[x3d-public] SFImage regex
Andreas Plesch
andreasplesch at gmail.com
Sat Jun 9 09:11:09 PDT 2018
On Sat, Jun 9, 2018 at 11:37 AM, Andreas Plesch <andreasplesch at gmail.com> wrote:
> On Fri, Jun 8, 2018 at 6:13 PM, Don Brutzman <brutzman at nps.edu> wrote:
>> onward...
> ..
>>> however the default value of '0 0 0' fails according to XML Spy, so
>>> there is still a problem here...
>>> I could confirm that this is due to XML regex expressions not considering
>>> anchors, in particular the $ end of string anchor.
>> OK... haven't used them elsewhere in the regexes. Further info:
>> Start of String and End of String Anchors
>> https://www.regular-expressions.info/anchors.html
>> parenthetically OBTW also found this reference, constructing a
>> nondeterministic finite automaton (NFA). Whoa.
>> Ken Thompson's construction algorithm
>> https://en.wikipedia.org/wiki/Thompson%27s_construction_algorithm
> This is presumably what regex implementations do.
>>> Without anchors the regex becomes longer and a bit more complicated, still
>>> not allowing leading zeroes or commas:
>>> ^\s*(\d|[1-9]\d+)(\s+(\d|[1-9]\d+)){2}(\s+((0x([a-f]|[A-F}|\d]){1,8})|[1-9]\d+|\d))*\s*$
>>> (allowing for leading and trailing white space, and anchoring)
>>> (\d|[1-9]\d+)(\s+(\d|[1-9]\d+)){2}(\s+((0x([a-f]|[A-F}|\d]){1,8})|[1-9]\d+|\d))*
>>> (untested XML version which is implicitly anchored, assuming the whitespace
>>> collapsing restriction)
>> Am using this second form as our next version, consistent with other
>> approaches provided.
>> for MFImage, adapted it with a prepended ( and then appended
>> (\s)*(,)?(\s)*)* in order to consume intermediate whitespace plus single
>> optional comma.
> Yes, something like that:
> where SFIMAGE is the XML regex above. That is how I would start.
> SFIMAGE followed zero or more times by of all of single comma or at
> least one whitespace followed by another SFIMAGE.

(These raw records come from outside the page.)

Definition LocalizedText_encodeBinary (src : UA_LocalizedText) : enc :=
  let encoding :=
    Z.lor (flag (arr_nonnull (lt_locale src)) UA_LOCALIZEDTEXT_ENCODINGMASKTYPE_LOCALE)
          (flag (arr_nonnull (lt_text src)) UA_LOCALIZEDTEXT_ENCODINGMASKTYPE_TEXT) in
  thenE (Byte_encodeBinary encoding)
        (orE (whenE (has encoding UA_LOCALIZEDTEXT_ENCODINGMASKTYPE_LOCALE)
                    (String_encodeBinary (lt_locale src)))
             (whenE (has encoding UA_LOCALIZEDTEXT_ENCODINGMASKTYPE_TEXT)
                    (String_encodeBinary (lt_text src)))).

(** ** Structures *)

(** One iteration of the member loop: a member in place, with the size of
    its memory and the call through the jump table, or an array member. *)
Inductive Job :=
| JobScalar (memSize : Z) (encodeType : enc)
| JobArray (encodeArray : enc).

Fixpoint members_loop (fuel : nat) (jobs : list Job) : enc := fun c =>
  match jobs with
  | [] => (GOOD, c)
  | job :: rest =>
      match fuel with
      | O => (OUTOFFUEL, c)
      | S fuel =>
          match job with
          | JobScalar memSize encodeType =>
              let oldpos := save_pos c in
              let '(ret, c) := encodeType c in
              if ret =? BADENCODINGLIMITSEXCEEDED then
                let '(ret, c) := exchangeBuffer (restore_pos oldpos c) in
                if (ret =? BADENCODINGLIMITSEXCEEDED) || (room c <? memSize)
                then (BADRESPONSETOOLARGE, c)
                else if bad ret then (ret, c)
                else members_loop fuel jobs c
              else if bad ret then (ret, c)
              else members_loop fuel rest c
          | JobArray encodeArray =>
              let '(ret, c) := encodeArray c in
              if bad ret then (ret, c) else members_loop fuel rest c
          end
      end
  end.

(** [encodeBinaryInternal] on the members of the type. *)
Definition encodeMembers (jobs : list Job) : enc := fun c =>
  if UA_ENCODING_MAX_RECURSION <? depth c then (BADENCODINGERROR, c)
  else
    let '(ret, c) := members_loop (2 * length jobs) jobs (set_depth c (depth c + 1)) in
    (ret, set_depth c (depth c - 1)).

(** [encodeBinaryInternal(src, type, ctx)], given the table entry of the
    type: a builtin type is its own single member, and the entry of every
    other type is [encodeBinaryInternal]. *)
Definition encodeBinaryInternal (encodeType : enc) (type : UA_DataType) : enc :=
  if builtin type then encodeMembers [JobScalar (memSize type) encodeType] else encodeType.

(** ** DiagnosticInfo *)

Definition DiagnosticInfo_encodingMask (src : UA_DiagnosticInfo) : Z :=
  Z.lor (flag (hasSymbolicId src) 1)
 (Z.lor (flag (hasNamespaceUri src) 2)
 (Z.lor (flag (hasLocalizedText src) 4)
 (Z.lor (flag (hasLocale src) 8)
 (Z.lor (flag (hasAdditionalInfo src) 16)
        (flag (hasInnerDiagnosticInfo src) 32))))).

Fixpoint DiagnosticInfo_encodeBinary (src : UA_DiagnosticInfo) : enc :=
  thenE
    (orE (orE (orE (orE (Byte_encodeBinary (DiagnosticInfo_encodingMask src))
      (whenE (hasSymbolicId src) (UInt32_encodeBinary (symbolicId src))))
      (whenE (hasNamespaceUri src) (UInt32_encodeBinary (di_namespaceUri src))))
      (whenE (hasLocalizedText src) (UInt32_encodeBinary (localizedText src))))
      (whenE (hasLocale src) (UInt32_encodeBinary (di_locale src))))
 (thenE (whenE (hasAdditionalInfo src) (String_encodeBinary (additionalInfo src)))
 (thenE (whenE (hasInnerStatusCode src)
           (encodeWithExchangeBuffer (UInt32_encodeBinary (innerStatusCode src))))
        (whenE (hasInnerDiagnosticInfo src)
           (match innerDiagnosticInfo src with
            | Some inner =>
                encodeBinaryInternal (DiagnosticInfo_encodeBinary inner)
                                     UA_TYPES_DIAGNOSTICINFO
            | None => retE UNDEFINED
            end)))).

(** ** ExtensionObject, Variant, DataValue, structures *)

Definition isAlias (type : UA_DataType) : option bool :=
  if membersSize type =? 1 then
    match members type with
    | m :: _ => t ← UA_TYPES !! Z.to_nat (memberTypeIndex m); Some (builtin t)
    | [] => Some false
    end
  else Some false.

Definition UA_VARIANT_ENCODINGMASKTYPE_TYPEID_MASK : Z := 0x3F.
Definition UA_VARIANT_ENCODINGMASKTYPE_DIMENSIONS : Z := Z.shiftl 1 6.
Definition UA_VARIANT_ENCODINGMASKTYPE_ARRAY : Z := Z.shiftl 1 7.

Definition variant_typeMask (type : UA_DataType) (alias : bool) : Z :=
  Z.land UA_VARIANT_ENCODINGMASKTYPE_TYPEID_MASK
    (u8 (1 + if builtin type then typeIndex type
             else if alias then
               match members type with m :: _ => memberTypeIndex m | [] => 0 end
             else typeIndex UA_TYPES_EXTENSIONOBJECT)).

Definition variant_encodingMask (type : UA_DataType) (alias isArray hasDimensions : bool) : Z :=
  Z.lor (variant_typeMask type alias)
        (flag isArray (Z.lor UA_VARIANT_ENCODINGMASKTYPE_ARRAY
                             (flag hasDimensions UA_VARIANT_ENCODINGMASKTYPE_DIMENSIONS))).

(** An ExtensionObject with decoded content.  [content] is the call of
    [encodeBinaryInternal] for the content, [len] the result of
    [UA_calcSizeBinary]. *)
Definition ExtensionObject_encodeDecoded (type : UA_DataType) (len : Z) (content : enc) : enc :=
  if negb (numeric_id (dt_typeId type)) then retE BADENCODINGERROR else
  let typeId := mkNodeId (nid_namespaceIndex (dt_typeId type))
                         (NumericId (binaryEncodingId type)) in
  fun c =>
    let '(ret, c) := orE (NodeId_encodeBinary typeId)
                         (Byte_encodeBinary UA_EXTENSIONOBJECT_ENCODED_BYTESTRING) c in
    if UA_INT32_MAX <? len then (BADENCODINGERROR, c) else
    let '(ret', c) := UInt32_encodeBinary len c in
    let ret := Z.lor ret ret' in
    if bad ret then (ret, c) else content c.

Definition ExtensionObject_encodeEncoded (encoding : Z) (typeId : UA_NodeId)
    (body : UA_ByteString) : enc :=
  thenE (NodeId_encodeBinary typeId)
 (thenE (encodeWithExchangeBuffer (Byte_encodeBinary encoding))
        (if encoding =? UA_EXTENSIONOBJECT_ENCODED_NOBODY then retE GOOD
         else if (encoding =? UA_EXTENSIONOBJECT_ENCODED_BYTESTRING)
                 || (encoding =? UA_EXTENSIONOBJECT_ENCODED_XML)
         then String_encodeBinary body
         else retE BADINTERNALERROR)).

(** The loop stops at the first element that is not [GOOD]. *)
Fixpoint wrap_loop (elems : list enc) : enc :=
  match elems with
  | [] => retE GOOD
  | e :: rest => thenE e (wrap_loop rest)
  end.

(** [elems] are the calls [encodeBinaryInternal(&eo, EXTENSIONOBJECT)] for
    the elements (one for a scalar). *)
Definition Variant_encodeBinaryWrapExtensionObject (isArray : bool) (arrayLength : Z)
    (elems : list enc) : enc :=
  if isArray then
    if UA_INT32_MAX <? arrayLength then retE BADENCODINGERROR
    else thenE (UInt32_encodeBinary arrayLength) (wrap_loop elems)
  else wrap_loop elems.

Definition DataValue_encodingMask (h : DataValueHeader) : Z :=
  Z.lor (flag (hasValue h) 1)
 (Z.lor (flag (hasStatus h) 2)
 (Z.lor (flag (hasSourceTimestamp h) 4)
 (Z.lor (flag (hasServerTimestamp h) 8)
 (Z.lor (flag (hasSourcePicoseconds h) 16)
        (flag (hasServerPicoseconds h) 32))))).

Definition DataValue_encodeTail (h : DataValueHeader) : enc :=
  orE (orE (orE (orE
    (whenE (hasStatus h) (encodeWithExchangeBuffer (UInt32_encodeBinary (dv_status h))))
    (whenE (hasSourceTimestamp h)
       (encodeWithExchangeBuffer (UInt64_encodeBinary (sourceTimestamp h)))))
    (whenE (hasSourcePicoseconds h)
       (encodeWithExchangeBuffer (UInt16_encodeBinary (sourcePicoseconds h)))))
    (whenE (hasServerTimestamp h)
       (encodeWithExchangeBuffer (UInt64_encodeBinary (serverTimestamp h)))))
    (whenE (hasServerPicoseconds h)
       (encodeWithExchangeBuffer (UInt16_encodeBinary (serverPicoseconds h)))).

> There may be a shorter pattern.
> Hm, actually this does not quite work for SFImages separated by
> whitespace such as:
> 1 1 1 0xff 1 1 1 0xaa
> since this pattern would be matched as single image MFImage which means that:
> 1 1 1 0xff 1 0x1 1 0xaa
> would also be matched but should not since a hex value is used for
> height in the second image.
> So this would only work for comma separated MFImages:
> 1 1 1 0xff , 1 0x1 1 0xaa
> would now correctly not match.
> Perhaps that is good enough since sane MFImage values would probably
> use commas anyways.
is a regex along these lines which actually requires commas for
checking of more than one image. Without a comma, it just assumes that
it is a single image MFImage. It is so long because it repeats the
SFImage pattern.
I added some tests as well.
> Not sure which fields actually use MFImage.
>>> https://regex101.com/r/CJ1h80/4/tests
>> wow that saved regex pattern + rationale is utterly awesome. screenshot
>> attached and online at
> The ability to save unit test strings along with the pattern is really
> nice. The only caveat is that the site may not be around forever,
> However, the full site source is on Github, I believe,
>> http://www.web3d.org/specifications/images/Regex101SFImageTestingScreenshot.png
>> Your customized regex page also answers how we might connect regex online
>> testing directly to each type on the regex page... link now added at
>> http://www.web3d.org/specifications/X3dRegularExpressions.html#SFImage
>>> lets everybody test and improve this regex with some of the more
>>> challenging cases as unit tests, including the default 0 0 0 case.
>> all in! as you will see, the site allowed me to add a test corresponding to
>> the PixelTexture.x3d and PixelTextureBW.x3d models from X3D for Web Authors
>> (X3D4WA) archive.
> Yes, nice. If you click update regex after adding tests or changing
> something, everything is saved in a new version:
> https://regex101.com/r/CJ1h80/5/tests
>>> It is more important to come up with examples which almost match but
>>> actually should not match than testing conforming examples such as the web3d
>>> example library. Of course there should not be any false positives, eg. not
>>> matching examples which are in fact fine.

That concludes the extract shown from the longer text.